EXTRACTED INFORMATION –
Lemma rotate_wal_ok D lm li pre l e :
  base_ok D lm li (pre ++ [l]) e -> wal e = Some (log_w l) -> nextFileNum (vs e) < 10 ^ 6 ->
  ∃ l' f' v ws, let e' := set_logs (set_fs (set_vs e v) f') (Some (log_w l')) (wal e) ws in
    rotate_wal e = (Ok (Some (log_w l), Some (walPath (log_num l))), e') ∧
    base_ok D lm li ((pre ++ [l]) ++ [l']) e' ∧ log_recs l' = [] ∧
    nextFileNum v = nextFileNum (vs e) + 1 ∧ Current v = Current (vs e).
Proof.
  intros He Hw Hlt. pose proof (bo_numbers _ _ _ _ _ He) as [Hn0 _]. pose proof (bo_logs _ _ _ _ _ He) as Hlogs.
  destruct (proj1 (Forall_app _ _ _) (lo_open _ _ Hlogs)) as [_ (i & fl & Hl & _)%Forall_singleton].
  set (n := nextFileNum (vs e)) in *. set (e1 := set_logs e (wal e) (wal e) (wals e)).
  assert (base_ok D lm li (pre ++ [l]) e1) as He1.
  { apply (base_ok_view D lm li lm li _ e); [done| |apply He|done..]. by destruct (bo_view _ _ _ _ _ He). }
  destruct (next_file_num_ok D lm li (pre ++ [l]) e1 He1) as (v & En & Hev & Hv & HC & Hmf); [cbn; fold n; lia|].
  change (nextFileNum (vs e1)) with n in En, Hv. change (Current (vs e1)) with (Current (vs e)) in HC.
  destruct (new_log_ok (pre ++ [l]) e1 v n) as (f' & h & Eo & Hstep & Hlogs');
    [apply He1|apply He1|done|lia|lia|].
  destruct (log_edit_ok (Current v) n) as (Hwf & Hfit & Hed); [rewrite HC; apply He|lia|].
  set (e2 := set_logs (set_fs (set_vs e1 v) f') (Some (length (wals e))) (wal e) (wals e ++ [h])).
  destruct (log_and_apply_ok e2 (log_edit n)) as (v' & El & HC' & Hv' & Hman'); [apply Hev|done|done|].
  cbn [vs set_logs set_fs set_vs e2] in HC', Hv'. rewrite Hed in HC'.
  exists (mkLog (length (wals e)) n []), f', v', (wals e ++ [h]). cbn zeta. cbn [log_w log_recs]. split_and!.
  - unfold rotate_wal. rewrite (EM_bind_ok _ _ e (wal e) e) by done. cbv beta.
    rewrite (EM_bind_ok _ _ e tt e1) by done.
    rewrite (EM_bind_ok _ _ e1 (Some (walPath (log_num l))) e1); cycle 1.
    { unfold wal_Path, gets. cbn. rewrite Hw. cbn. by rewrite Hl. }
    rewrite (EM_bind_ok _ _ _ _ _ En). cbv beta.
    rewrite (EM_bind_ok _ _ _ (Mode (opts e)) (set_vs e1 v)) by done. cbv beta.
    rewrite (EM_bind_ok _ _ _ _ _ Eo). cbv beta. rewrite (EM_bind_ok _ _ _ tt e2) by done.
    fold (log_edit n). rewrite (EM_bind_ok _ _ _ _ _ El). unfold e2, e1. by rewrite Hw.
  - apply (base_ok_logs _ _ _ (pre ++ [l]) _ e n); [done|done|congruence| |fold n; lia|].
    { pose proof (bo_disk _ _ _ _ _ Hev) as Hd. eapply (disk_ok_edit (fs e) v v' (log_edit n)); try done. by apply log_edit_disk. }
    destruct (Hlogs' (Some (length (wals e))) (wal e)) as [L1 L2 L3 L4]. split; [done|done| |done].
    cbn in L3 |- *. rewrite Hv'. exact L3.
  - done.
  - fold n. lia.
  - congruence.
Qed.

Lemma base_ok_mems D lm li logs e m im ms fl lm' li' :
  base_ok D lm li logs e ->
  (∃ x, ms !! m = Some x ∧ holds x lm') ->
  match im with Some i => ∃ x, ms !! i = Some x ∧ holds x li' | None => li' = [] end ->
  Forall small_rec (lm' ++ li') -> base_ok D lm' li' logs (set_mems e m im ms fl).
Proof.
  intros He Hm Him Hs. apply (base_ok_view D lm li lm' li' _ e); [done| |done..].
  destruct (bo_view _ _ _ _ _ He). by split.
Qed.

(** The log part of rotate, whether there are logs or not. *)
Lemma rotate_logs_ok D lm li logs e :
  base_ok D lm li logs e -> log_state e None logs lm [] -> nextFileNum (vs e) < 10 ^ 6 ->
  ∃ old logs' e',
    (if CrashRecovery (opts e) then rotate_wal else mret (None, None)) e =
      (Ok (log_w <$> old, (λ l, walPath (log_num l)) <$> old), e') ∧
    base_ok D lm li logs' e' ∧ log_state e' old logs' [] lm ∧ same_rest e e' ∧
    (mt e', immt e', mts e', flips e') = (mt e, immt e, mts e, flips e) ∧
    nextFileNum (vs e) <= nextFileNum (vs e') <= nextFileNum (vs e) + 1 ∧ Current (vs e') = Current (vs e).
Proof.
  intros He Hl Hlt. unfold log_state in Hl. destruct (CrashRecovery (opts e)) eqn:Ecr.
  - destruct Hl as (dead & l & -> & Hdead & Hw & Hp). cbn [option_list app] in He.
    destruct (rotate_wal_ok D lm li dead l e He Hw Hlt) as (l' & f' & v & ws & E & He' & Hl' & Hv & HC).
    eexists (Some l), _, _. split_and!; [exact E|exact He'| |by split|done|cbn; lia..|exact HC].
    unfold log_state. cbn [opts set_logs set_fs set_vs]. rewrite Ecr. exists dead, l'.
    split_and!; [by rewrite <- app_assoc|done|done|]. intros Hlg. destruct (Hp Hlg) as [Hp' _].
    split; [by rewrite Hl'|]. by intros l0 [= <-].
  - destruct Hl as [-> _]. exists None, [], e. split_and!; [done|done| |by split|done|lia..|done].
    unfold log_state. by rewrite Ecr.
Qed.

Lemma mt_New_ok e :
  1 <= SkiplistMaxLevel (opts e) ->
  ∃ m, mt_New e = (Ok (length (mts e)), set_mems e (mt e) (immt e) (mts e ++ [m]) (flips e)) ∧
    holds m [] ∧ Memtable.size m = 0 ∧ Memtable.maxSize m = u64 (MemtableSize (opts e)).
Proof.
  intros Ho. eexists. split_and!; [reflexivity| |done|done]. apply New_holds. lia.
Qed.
==
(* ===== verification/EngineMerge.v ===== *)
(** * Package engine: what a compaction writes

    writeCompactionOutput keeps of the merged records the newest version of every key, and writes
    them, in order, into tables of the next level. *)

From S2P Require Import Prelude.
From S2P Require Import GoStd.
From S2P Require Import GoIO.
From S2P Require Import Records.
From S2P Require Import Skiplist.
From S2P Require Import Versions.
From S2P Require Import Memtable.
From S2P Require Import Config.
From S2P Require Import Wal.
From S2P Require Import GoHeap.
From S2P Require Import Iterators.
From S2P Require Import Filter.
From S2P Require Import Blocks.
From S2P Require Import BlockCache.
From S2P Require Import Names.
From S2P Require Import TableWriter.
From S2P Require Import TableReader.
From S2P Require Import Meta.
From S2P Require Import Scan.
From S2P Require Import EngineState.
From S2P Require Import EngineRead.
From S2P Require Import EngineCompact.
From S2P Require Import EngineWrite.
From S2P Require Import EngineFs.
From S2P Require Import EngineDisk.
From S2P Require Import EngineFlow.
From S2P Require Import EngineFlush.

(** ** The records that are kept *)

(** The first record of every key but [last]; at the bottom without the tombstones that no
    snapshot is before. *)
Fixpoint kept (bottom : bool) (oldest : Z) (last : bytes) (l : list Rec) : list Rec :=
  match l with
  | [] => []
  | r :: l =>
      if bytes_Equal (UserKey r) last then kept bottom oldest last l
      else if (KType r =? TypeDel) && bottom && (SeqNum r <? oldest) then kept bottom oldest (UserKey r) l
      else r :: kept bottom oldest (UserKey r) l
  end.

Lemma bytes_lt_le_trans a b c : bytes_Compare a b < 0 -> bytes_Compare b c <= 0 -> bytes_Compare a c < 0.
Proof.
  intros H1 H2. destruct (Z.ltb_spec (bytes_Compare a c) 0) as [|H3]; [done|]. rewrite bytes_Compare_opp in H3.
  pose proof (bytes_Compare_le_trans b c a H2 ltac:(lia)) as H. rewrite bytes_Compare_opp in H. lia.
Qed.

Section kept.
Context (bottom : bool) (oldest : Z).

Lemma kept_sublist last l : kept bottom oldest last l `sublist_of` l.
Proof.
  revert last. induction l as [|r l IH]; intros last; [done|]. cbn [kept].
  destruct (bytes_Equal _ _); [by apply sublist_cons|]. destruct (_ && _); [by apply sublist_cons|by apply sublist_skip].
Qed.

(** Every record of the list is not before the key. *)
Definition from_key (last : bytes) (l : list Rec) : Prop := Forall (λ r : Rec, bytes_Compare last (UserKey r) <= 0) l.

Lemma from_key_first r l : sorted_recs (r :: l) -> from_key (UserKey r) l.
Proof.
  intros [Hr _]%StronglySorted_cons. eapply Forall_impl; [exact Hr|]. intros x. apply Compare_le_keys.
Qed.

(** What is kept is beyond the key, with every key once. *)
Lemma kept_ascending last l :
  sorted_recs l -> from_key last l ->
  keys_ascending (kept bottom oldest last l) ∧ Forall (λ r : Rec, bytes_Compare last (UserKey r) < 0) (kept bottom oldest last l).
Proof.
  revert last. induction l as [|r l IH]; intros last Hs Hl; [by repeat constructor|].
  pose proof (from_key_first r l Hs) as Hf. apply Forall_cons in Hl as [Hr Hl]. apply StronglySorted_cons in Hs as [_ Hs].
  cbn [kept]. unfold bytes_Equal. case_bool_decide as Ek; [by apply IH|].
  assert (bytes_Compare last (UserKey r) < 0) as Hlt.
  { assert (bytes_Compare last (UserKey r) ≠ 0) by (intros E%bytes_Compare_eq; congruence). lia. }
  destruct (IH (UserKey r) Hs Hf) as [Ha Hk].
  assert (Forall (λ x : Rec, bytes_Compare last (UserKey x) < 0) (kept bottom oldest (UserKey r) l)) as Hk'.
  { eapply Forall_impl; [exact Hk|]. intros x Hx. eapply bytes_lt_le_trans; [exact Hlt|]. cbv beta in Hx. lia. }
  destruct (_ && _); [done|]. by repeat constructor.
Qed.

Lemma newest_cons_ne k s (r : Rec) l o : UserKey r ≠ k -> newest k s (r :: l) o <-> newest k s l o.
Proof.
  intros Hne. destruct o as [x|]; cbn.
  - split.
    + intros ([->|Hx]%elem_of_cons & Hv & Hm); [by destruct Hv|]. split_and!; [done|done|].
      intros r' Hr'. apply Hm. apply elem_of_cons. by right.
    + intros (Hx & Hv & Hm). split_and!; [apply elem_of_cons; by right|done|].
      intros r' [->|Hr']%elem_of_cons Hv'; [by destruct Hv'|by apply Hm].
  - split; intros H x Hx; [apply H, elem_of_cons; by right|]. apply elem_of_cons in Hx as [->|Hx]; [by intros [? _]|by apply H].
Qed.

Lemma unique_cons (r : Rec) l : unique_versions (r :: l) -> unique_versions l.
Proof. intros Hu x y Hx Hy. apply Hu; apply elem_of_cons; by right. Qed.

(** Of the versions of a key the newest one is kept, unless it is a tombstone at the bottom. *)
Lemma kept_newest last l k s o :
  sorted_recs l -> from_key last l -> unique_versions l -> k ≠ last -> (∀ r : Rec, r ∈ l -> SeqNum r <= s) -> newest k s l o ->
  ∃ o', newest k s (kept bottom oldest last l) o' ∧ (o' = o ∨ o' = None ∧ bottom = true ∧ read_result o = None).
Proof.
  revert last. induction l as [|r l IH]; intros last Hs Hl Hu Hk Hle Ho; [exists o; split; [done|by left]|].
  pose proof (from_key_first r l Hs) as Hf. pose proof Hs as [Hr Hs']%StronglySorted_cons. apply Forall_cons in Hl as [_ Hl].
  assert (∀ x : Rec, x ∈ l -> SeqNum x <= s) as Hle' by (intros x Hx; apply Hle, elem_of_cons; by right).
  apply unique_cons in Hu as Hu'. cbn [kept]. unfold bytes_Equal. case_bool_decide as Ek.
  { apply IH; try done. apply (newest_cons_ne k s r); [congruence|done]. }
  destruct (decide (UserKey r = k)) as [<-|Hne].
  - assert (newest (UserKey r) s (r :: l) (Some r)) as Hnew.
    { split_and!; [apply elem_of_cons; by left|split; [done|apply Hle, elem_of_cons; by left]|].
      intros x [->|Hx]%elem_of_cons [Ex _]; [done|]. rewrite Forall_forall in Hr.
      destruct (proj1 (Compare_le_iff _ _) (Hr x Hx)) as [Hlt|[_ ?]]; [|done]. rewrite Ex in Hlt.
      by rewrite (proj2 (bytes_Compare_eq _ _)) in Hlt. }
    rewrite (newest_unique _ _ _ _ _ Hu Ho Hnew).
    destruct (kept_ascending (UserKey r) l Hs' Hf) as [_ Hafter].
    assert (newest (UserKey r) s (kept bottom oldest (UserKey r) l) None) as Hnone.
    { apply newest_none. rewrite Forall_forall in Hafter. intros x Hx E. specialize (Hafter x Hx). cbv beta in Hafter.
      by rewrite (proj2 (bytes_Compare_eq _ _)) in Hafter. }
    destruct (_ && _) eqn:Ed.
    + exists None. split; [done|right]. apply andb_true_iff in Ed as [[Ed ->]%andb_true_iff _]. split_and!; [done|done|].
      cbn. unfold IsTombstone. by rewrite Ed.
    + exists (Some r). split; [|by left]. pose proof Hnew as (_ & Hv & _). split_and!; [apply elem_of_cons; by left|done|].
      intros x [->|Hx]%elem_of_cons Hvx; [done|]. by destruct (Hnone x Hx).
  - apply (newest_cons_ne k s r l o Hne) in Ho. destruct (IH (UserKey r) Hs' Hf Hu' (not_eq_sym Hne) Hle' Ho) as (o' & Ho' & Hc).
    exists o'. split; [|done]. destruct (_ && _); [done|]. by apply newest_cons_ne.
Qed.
* * *
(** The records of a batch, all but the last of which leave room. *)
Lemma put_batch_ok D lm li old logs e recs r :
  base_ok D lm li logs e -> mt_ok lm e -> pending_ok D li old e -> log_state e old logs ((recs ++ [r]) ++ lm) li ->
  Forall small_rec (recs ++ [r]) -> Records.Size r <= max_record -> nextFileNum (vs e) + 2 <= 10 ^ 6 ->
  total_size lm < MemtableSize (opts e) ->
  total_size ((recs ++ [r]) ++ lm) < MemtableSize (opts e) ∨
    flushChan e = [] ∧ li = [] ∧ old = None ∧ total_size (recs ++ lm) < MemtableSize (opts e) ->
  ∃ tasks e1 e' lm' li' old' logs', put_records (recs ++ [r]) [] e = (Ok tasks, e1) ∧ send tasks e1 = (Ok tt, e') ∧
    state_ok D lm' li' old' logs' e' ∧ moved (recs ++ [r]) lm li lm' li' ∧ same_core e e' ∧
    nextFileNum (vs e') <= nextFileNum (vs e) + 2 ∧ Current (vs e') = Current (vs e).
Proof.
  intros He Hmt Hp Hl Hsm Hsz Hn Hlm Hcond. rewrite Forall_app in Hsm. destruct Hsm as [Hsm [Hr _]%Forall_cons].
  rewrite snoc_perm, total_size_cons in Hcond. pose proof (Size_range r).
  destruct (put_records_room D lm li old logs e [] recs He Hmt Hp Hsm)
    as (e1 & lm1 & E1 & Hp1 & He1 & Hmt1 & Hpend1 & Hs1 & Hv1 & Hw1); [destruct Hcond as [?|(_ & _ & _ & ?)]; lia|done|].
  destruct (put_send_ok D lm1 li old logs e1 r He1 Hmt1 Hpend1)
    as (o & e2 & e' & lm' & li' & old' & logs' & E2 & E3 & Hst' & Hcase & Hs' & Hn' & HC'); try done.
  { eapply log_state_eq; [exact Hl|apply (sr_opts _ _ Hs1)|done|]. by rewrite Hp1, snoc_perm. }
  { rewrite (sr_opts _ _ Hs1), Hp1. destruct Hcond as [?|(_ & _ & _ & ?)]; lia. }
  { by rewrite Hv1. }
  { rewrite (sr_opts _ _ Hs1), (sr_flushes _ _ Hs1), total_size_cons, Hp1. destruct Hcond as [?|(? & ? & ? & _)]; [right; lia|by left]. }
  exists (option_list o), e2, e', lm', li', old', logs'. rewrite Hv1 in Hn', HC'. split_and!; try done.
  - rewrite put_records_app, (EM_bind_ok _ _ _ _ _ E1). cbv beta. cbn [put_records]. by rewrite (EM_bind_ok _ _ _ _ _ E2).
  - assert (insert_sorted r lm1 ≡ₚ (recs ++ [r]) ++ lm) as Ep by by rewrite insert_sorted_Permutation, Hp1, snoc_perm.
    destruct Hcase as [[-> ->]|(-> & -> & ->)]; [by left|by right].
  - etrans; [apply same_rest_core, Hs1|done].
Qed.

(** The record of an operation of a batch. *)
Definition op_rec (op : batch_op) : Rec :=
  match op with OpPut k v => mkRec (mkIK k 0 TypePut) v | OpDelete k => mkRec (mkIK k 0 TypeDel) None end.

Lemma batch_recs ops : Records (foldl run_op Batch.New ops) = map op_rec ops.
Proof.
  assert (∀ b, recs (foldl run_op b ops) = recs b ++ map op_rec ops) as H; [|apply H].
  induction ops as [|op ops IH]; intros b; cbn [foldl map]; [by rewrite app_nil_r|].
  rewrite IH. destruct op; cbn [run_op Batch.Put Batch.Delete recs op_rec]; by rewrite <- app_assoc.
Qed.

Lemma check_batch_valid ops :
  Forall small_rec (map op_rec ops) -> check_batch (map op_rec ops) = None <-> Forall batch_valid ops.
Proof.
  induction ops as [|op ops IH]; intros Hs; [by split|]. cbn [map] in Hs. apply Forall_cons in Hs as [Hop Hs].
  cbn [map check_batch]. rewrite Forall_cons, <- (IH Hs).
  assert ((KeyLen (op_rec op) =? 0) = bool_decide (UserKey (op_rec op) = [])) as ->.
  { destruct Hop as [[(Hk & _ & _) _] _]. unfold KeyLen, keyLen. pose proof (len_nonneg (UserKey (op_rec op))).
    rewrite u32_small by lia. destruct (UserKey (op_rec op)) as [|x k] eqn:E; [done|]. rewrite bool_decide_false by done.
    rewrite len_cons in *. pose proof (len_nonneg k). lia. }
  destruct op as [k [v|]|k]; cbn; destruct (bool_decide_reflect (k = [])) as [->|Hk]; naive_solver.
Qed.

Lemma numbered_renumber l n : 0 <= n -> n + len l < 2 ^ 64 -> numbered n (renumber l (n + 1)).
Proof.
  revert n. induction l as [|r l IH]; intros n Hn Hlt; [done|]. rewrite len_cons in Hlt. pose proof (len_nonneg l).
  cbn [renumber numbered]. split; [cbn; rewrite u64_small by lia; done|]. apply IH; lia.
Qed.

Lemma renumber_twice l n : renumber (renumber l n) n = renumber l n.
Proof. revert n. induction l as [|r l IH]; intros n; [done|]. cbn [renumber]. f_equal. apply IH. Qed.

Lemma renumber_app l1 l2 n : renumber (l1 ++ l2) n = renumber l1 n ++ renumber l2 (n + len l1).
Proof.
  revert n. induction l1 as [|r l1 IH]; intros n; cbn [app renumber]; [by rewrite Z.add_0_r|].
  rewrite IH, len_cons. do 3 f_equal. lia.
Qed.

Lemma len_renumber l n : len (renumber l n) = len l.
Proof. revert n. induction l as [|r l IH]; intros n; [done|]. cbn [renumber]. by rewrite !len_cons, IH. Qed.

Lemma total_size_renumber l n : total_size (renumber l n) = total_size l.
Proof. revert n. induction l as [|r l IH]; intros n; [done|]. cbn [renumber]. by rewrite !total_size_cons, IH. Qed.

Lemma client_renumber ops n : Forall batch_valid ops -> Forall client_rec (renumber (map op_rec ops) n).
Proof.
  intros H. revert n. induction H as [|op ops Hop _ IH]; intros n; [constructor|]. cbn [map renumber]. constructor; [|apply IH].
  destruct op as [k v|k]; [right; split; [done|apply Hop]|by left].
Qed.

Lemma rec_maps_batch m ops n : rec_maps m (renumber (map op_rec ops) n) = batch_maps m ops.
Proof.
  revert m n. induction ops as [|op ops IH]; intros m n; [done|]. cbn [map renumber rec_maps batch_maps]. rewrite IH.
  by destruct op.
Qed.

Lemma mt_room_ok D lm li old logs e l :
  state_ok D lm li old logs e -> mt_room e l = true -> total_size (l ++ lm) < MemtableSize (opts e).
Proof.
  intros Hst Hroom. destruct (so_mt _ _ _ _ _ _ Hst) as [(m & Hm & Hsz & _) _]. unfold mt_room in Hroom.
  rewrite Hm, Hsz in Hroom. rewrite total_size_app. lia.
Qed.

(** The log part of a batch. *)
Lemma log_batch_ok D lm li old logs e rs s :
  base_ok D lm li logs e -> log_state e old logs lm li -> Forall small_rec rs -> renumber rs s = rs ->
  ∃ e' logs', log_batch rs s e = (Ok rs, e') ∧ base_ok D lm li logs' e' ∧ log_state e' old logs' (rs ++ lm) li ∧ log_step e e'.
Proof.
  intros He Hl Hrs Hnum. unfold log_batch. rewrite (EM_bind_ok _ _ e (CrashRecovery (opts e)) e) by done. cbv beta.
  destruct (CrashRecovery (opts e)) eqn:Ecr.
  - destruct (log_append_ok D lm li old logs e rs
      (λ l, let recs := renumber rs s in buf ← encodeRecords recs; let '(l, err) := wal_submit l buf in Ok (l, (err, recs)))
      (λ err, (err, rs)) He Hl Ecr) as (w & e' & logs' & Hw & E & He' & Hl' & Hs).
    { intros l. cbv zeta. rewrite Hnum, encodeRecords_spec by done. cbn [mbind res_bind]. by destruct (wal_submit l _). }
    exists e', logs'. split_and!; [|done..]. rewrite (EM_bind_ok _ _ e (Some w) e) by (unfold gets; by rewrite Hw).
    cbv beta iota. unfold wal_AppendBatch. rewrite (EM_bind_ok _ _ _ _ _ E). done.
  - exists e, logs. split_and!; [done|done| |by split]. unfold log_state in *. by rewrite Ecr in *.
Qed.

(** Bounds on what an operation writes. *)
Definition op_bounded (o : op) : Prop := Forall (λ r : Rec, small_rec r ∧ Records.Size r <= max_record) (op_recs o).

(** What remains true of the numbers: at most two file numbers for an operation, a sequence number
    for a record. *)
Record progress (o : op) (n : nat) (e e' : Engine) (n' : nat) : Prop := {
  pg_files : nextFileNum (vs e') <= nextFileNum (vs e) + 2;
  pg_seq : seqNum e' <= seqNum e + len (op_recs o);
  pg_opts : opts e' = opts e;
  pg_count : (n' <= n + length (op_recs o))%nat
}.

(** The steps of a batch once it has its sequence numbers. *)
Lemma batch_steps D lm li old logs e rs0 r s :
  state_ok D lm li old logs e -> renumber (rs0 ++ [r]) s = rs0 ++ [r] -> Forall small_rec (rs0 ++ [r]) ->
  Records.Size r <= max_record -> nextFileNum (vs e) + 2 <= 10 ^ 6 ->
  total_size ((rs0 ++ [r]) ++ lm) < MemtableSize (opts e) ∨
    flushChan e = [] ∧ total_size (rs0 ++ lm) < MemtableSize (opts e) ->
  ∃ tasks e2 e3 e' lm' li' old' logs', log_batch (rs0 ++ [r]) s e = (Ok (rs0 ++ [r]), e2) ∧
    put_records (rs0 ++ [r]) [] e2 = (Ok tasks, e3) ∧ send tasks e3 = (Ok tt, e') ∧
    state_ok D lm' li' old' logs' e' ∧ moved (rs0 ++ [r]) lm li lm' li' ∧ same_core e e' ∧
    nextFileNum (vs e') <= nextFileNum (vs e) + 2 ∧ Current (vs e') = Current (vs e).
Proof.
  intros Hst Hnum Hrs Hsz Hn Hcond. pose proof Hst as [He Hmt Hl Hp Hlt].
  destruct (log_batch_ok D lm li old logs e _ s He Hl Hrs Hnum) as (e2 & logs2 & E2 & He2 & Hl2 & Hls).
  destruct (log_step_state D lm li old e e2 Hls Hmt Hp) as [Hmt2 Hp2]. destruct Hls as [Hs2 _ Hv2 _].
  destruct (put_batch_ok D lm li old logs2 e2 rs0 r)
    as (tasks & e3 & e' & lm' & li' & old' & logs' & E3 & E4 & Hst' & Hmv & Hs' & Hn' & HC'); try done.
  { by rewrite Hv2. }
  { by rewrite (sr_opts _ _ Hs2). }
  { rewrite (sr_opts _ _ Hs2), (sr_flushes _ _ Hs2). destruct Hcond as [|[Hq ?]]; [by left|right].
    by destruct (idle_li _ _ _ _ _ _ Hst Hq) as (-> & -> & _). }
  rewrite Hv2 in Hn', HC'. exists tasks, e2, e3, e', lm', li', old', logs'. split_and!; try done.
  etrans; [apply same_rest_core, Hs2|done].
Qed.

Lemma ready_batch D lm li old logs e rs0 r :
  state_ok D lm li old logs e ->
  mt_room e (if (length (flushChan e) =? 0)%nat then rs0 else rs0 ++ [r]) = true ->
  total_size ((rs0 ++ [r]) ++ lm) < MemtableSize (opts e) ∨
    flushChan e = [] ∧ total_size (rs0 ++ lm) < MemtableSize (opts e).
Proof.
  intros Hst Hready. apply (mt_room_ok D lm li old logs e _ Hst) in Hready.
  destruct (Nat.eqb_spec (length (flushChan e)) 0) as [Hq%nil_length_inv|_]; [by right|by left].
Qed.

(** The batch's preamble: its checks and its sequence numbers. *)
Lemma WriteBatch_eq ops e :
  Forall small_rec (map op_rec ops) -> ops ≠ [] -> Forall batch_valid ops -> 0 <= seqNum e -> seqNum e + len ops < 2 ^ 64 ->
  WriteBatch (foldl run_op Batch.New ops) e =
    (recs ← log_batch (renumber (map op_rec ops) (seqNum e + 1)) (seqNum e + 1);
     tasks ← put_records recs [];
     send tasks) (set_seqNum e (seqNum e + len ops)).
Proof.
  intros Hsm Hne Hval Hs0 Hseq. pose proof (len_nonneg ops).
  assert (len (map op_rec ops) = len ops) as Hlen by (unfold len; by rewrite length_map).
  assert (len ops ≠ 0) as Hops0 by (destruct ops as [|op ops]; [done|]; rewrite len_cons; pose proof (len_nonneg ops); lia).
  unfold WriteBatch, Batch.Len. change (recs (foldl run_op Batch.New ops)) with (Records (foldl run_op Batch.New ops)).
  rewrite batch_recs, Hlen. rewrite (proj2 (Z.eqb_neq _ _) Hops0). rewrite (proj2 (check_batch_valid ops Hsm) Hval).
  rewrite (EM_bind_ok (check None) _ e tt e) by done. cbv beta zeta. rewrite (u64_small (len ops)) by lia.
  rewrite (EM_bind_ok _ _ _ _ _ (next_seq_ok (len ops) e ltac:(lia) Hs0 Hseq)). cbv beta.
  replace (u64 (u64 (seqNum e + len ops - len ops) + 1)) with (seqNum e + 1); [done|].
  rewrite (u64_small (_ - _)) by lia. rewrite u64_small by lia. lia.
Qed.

TO DO –
Take the records above and return, word for word, only the lines that fall from the line with "(* ===== verification/EngineMerge.v ===== *)" to the line with "From S2P Require Import EngineRead.", both of them included.

OUTPUT –
(* ===== verification/EngineMerge.v ===== *)
(** * Package engine: what a compaction writes

    writeCompactionOutput keeps of the merged records the newest version of every key, and writes
    them, in order, into tables of the next level. *)

From S2P Require Import Prelude.
From S2P Require Import GoStd.
From S2P Require Import GoIO.
From S2P Require Import Records.
From S2P Require Import Skiplist.
From S2P Require Import Versions.
From S2P Require Import Memtable.
From S2P Require Import Config.
From S2P Require Import Wal.
From S2P Require Import GoHeap.
From S2P Require Import Iterators.
From S2P Require Import Filter.
From S2P Require Import Blocks.
From S2P Require Import BlockCache.
From S2P Require Import Names.
From S2P Require Import TableWriter.
From S2P Require Import TableReader.
From S2P Require Import Meta.
From S2P Require Import Scan.
From S2P Require Import EngineState.
From S2P Require Import EngineRead.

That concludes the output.